- _Supplied records_:
(** The loop of [assert_stderr_keyvalue] over the pieces that are left.
    In the assignment the value, [group(2)], is computed before the
    key. *)
Fixpoint keyvalue_loop (pattern : string) (pieces : list string) (kv : dict) : Res dict :=
  match pieces with
  | [] => Ok kv
  | line :: rest =>
      re_result <- Re.search_single_line pattern line ;;
      match re_result with
      | None => keyvalue_loop pattern rest kv
      | Some m =>
          v <- Re.group m 2 ;;
          k <- Re.group m 1 ;;
          keyvalue_loop pattern rest (dict_set k v kv)
      end
  end.

Definition assert_stderr_keyvalue (r : CommandResult) (pattern : string) : Res dict :=
  assert_succeeded r ;;
  keyvalue_loop pattern (split (stderr (completed_proc r))) [].

End CommandResult.

(** ** [neo_test.py]: the result of a manufacturing command *)

Module NeoCommandResult.
Local Open Scope res_scope.

Definition not_success_message (r : CommandResult) : string :=
  "FAILED: '" ++ CommandResult.command_str r
  ++ "' didn't report 'Success', JSON:" ++ nl ++ stdout (completed_proc r).

(** Reading the attribute [json_data]. *)
Definition get_json_data (r : CommandResult) : Res Json.value :=
  match json_data r with
  | Some v => Ok v
  | None => raise AttributeError "'NeoCommandResult' object has no attribute 'json_data'"
  end.

Definition assert_mfg_succeeded (r : CommandResult) : Res CommandResult :=
  CommandResult.assert_succeeded r ;;
  r1 <- CommandResult.assert_json r ;;
  data <- get_json_data r1 ;;
  status <- Json.getitem data "status" ;;
  if Json.differs_from_str status "Success"
  then raise ADBAssertionError (not_success_message r1)
  else Ok r1.

End NeoCommandResult.

(** ** The transport: [subprocess.run] against the host *)

(** One invocation of [subprocess.run]: the argument vector and the
    timeout in seconds. *)
Record Call := { argv : list string; timeout_sec : Z }.

(** The process ran to its end, or [subprocess.TimeoutExpired]. *)
Inductive Outcome :=
| Completed (cp : CompletedProcess)
| Expired.

(** How the host with its attached devices answers a call, given the
    calls made before it (oldest first). *)
Definition Host := list Call -> Call -> Outcome.

(** [ADB_PATH] and [FASTBOOT_PATH] are the module globals that
    [find_platform_utils] has set by the time a session object exists. *)
Record World := {
  ADB_PATH : string;
  FASTBOOT_PATH : string;
  host : Host;
  trace : list Call
}.

(** ** The device families and board revisions of [neo_test.py] *)

Inductive DeviceType := HAMMERHEAD | GREATWHITE.

Inductive BoardType :=
| SN_UNKNOWN | HN_UNKNOWN
| SN_DEV0 | SN_P1 | SN_DEV0_1 | SN_RESERVED | SN_EVT1 | SN_EVT1_1
| HN_CONFIG_DEV0 | HN_CONFIG_DEV0_1 | HN_PREP1.

Definition DeviceType_value (d : DeviceType) : string :=
  match d with
  | HAMMERHEAD => "hammerhead"
  | GREATWHITE => "greatwhite"
  end.

Definition BoardType_value (b : BoardType) : Z :=
  match b with
  | SN_UNKNOWN => 0
  | HN_UNKNOWN => 1
  | SN_DEV0 => 160
  | SN_P1 => 161
  | SN_DEV0_1 => 162
  | SN_RESERVED => 163
  | SN_EVT1 => 164
  | SN_EVT1_1 => 165
  | HN_CONFIG_DEV0 => 176
  | HN_CONFIG_DEV0_1 => 177
  | HN_PREP1 => 178
  end.

Definition all_DeviceType : list DeviceType := [HAMMERHEAD; GREATWHITE].

Definition all_BoardType : list BoardType :=
  [SN_UNKNOWN; HN_UNKNOWN; SN_DEV0; SN_P1; SN_DEV0_1; SN_RESERVED; SN_EVT1;
   SN_EVT1_1; HN_CONFIG_DEV0; HN_CONFIG_DEV0_1; HN_PREP1].

(** The member of an [Enum] with a given value, as the call [E(value)]
    finds it. *)
Definition DeviceType_by_value (v : string) : option DeviceType :=
  find (fun d => String.eqb (DeviceType_value d) v) all_DeviceType.

Definition BoardType_by_value (v : Z) : option BoardType :=
  find (fun b => BoardType_value b =? v) all_BoardType.

(** [DeviceType(value)]: an [Enum] class called with a value that none of
    its members has raises [ValueError]. *)
Definition DeviceType_call (v : option string) : Res DeviceType :=
  match v with
  | Some name =>
      match DeviceType_by_value name with
      | Some d => Ok d
      | None => raise ValueError ("'" ++ name ++ "' is not a valid DeviceType")
      end
  | None => raise ValueError "None is not a valid DeviceType"
  end.

(** [BoardType(value)] *)
Definition BoardType_call (v : Z) : Res BoardType :=
  match BoardType_by_value v with
  | Some b => Ok b
  | None => raise ValueError (str_of_int v ++ " is not a valid BoardType")
  end.

Definition DeviceType_eqb (a b : DeviceType) : bool :=
  match a, b with
  | HAMMERHEAD, HAMMERHEAD | GREATWHITE, GREATWHITE => true
  | _, _ => false
  end.

Definition BoardType_eqb (a b : BoardType) : bool :=
  BoardType_value a =? BoardType_value b.

(** ** The session object *)

(** The class of the object, which decides the methods that a call
    through [self] reaches. *)
Inductive SessionClass := ADBSession | NeoADBSession.

(** The attributes of an [ADBSession], followed by those that
    [NeoADBSession] adds.  [attended] is [test_session.attended];
    [device_type] and [board_type] are declared without a value and do not
    exist until they are assigned. *)
Record Session := {
  class_of : SessionClass;
  attended : bool;
  device_name : option string;
  device_serial : option string;
  root : bool;
  remounted : bool;
  echo_commands : bool;
  factory_mode : bool;
  device_type : option DeviceType;
  board_type : option BoardType;
  vendor_mcs_enabled : bool
}.

(** The object as its constructor leaves it. *)
Definition new_Session (cls : SessionClass) (attended_mode : bool) : Session :=
  {| class_of := cls; attended := attended_mode;
     device_name := None; device_serial := None;
     root := false; remounted := false; echo_commands := false;
     factory_mode := false; device_type := None; board_type := None;
     vendor_mcs_enabled := true |}.

Definition with_device_name (v : option string) (s : Session) : Session :=
  {| class_of := class_of s; attended := attended s;
     device_name := v; device_serial := device_serial s;
     root := root s; remounted := remounted s; echo_commands := echo_commands s;
     factory_mode := factory_mode s; device_type := device_type s;
     board_type := board_type s; vendor_mcs_enabled := vendor_mcs_enabled s |}.

Definition with_device_serial (v : option string) (s : Session) : Session :=
  {| class_of := class_of s; attended := attended s;
     device_name := device_name s; device_serial := v;
     root := root s; remounted := remounted s; echo_commands := echo_commands s;
     factory_mode := factory_mode s; device_type := device_type s;
     board_type := board_type s; vendor_mcs_enabled := vendor_mcs_enabled s |}.

Definition with_root (v : bool) (s : Session) : Session :=
  {| class_of := class_of s; attended := attended s;
     device_name := device_name s; device_serial := device_serial s;
     root := v; remounted := remounted s; echo_commands := echo_commands s;
     factory_mode := factory_mode s; device_type := device_type s;
     board_type := board_type s; vendor_mcs_enabled := vendor_mcs_enabled s |}.

Definition with_remounted (v : bool) (s : Session) : Session :=
  {| class_of := class_of s; attended := attended s;
     device_name := device_name s; device_serial := device_serial s;
     root := root s; remounted := v; echo_commands := echo_commands s;
     factory_mode := factory_mode s; device_type := device_type s;
     board_type := board_type s; vendor_mcs_enabled := vendor_mcs_enabled s |}.

Definition with_echo_commands (v : bool) (s : Session) : Session :=
  {| class_of := class_of s; attended := attended s;
     device_name := device_name s; device_serial := device_serial s;
     root := root s; remounted := remounted s; echo_commands := v;
     factory_mode := factory_mode s; device_type := device_type s;
     board_type := board_type s; vendor_mcs_enabled := vendor_mcs_enabled s |}.

Definition with_factory_mode (v : bool) (s : Session) : Session :=
  {| class_of := class_of s; attended := attended s;
     device_name := device_name s; device_serial := device_serial s;
     root := root s; remounted := remounted s; echo_commands := echo_commands s;
     factory_mode := v; device_type := device_type s;
     board_type := board_type s; vendor_mcs_enabled := vendor_mcs_enabled s |}.

Definition with_device_type (v : option DeviceType) (s : Session) : Session :=
  {| class_of := class_of s; attended := attended s;
     device_name := device_name s; device_serial := device_serial s;
     root := root s; remounted := remounted s; echo_commands := echo_commands s;
     factory_mode := factory_mode s; device_type := v;
     board_type := board_type s; vendor_mcs_enabled := vendor_mcs_enabled s |}.

Definition with_board_type (v : option BoardType) (s : Session) : Session :=
  {| class_of := class_of s; attended := attended s;
     device_name := device_name s; device_serial := device_serial s;
     root := root s; remounted := remounted s; echo_commands := echo_commands s;
     factory_mode := factory_mode s; device_type := device_type s;
     board_type := v; vendor_mcs_enabled := vendor_mcs_enabled s |}.

Definition with_vendor_mcs_enabled (v : bool) (s : Session) : Session :=
  {| class_of := class_of s; attended := attended s;
     device_name := device_name s; device_serial := device_serial s;
     root := root s; remounted := remounted s; echo_commands := echo_commands s;
     factory_mode := factory_mode s; device_type := device_type s;
     board_type := board_type s; vendor_mcs_enabled := v |}.

(** ** The monad of session methods *)

Record State := { self : Session; world : World }.

Definition Py (A : Type) : Type := State -> Res A * State.

Definition ret {A} (a : A) : Py A := fun st => (Ok a, st).

Definition bind {A B} (m : Py A) (f : A -> Py B) : Py B :=
  fun st =>
    match m st with
    | (Ok a, st') => f a st'
    | (Raise e, st') => (Raise e, st')
    end.

Declare Scope py_scope.
Delimit Scope py_scope with py.
Notation "x <- m ;; f" := (bind m (fun x => f))
  (at level 61, m at next level, right associativity) : py_scope.
Notation "m ;; f" := (bind m (fun _ => f))
  (at level 61, right associativity) : py_scope.

(** A computation on a result object, which neither reads nor changes the
    session. *)
Definition lift {A} (r : Res A) : Py A := fun st => (r, st).

Definition throw {A} (cls : PyExc) (msg : string) : Py A := lift (raise cls msg).

(** [try: body except cls: handler] *)
Definition try_except {A} (body : Py A) (cls : PyExc) (handler : exn -> Py A) : Py A :=
  fun st =>
    match body st with
    | (Ok a, st') => (Ok a, st')
    | (Raise e, st') =>
        if issubclass (exc_type e) cls then handler e st' else (Raise e, st')
    end.

(** Reading and assigning an attribute of [self]. *)
Definition get {A} (attr : Session -> A) : Py A := fun st => (Ok (attr (self st)), st).

Definition assign (update : Session -> Session) : Py unit :=
  fun st => (Ok tt, {| self := update (self st); world := world st |}).

(** The state once the call [c] has been made: the trace is one call
    longer. *)
Definition called (c : Call) (st : State) : State :=
  let w := world st in
  {| self := self st;
     world := {| ADB_PATH := ADB_PATH w; FASTBOOT_PATH := FASTBOOT_PATH w;
                 host := host w; trace := trace w ++ [c] |} |}.

(** What the host answers to the call [c] made in the state [st]. *)
Definition reply (c : Call) (st : State) : Outcome :=
  host (world st) (trace (world st)) c.

(** [subprocess.run(cmd, stdout=PIPE, stderr=PIPE, text=True, timeout=t)] *)
Definition subprocess_run (cmd : list string) (t : Z) : Py CompletedProcess :=
  fun st =>
    let c := {| argv := cmd; timeout_sec := t |} in
    match reply c st with
    | Completed cp => (Ok cp, called c st)
    | Expired => (raise TimeoutExpired (join " " cmd), called c st)
    end.

Definition the_ADB_PATH : Py string := fun st => (Ok (ADB_PATH (world st)), st).
Definition the_FASTBOOT_PATH : Py string := fun st => (Ok (FASTBOOT_PATH (world st)), st).

(** The calls that a computation adds to the trace when run from [st]. *)
Definition issued {A} (m : Py A) (st : State) : list Call :=
  skipn (List.length (trace (world st))) (trace (world (snd (m st)))).

(** ** [adb_test.py]: module-level helpers *)

Module adb_test.
Local Open Scope py_scope.

Definition run_command (cmd : list string) (t : Z) : Py CommandResult :=
  cp <- subprocess_run cmd t ;;
  ret (new_CommandResult cmd cp).

Definition run_adb_command (cmd : list string) (t : Z) : Py CommandResult :=
  adb <- the_ADB_PATH ;;
  run_command (adb :: cmd) t.

End adb_test.

(** ** [ADBSession] and [NeoADBSession]

    The methods of both classes, in the order in which they depend on
    each other.  A method that a subclass overrides appears once per
    class, under the name of its class, and once more under its own name
    as the call through [self], which picks the version of the object's
    class.  The default [timeout_sec=10] is written out at each call. *)

Local Open Scope py_scope.

Definition run_cli_command (cmd : list string) (t : Z) : Py CommandResult :=
  cp <- subprocess_run cmd t ;;
  ret (new_CommandResult cmd cp).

- _Directions for this task_: Show each line of the material that includes the string "pieces" by copying it.

- _Task answer_:
(** The loop of [assert_stderr_keyvalue] over the pieces that are left.
Fixpoint keyvalue_loop (pattern : string) (pieces : list string) (kv : dict) : Res dict :=
  match pieces with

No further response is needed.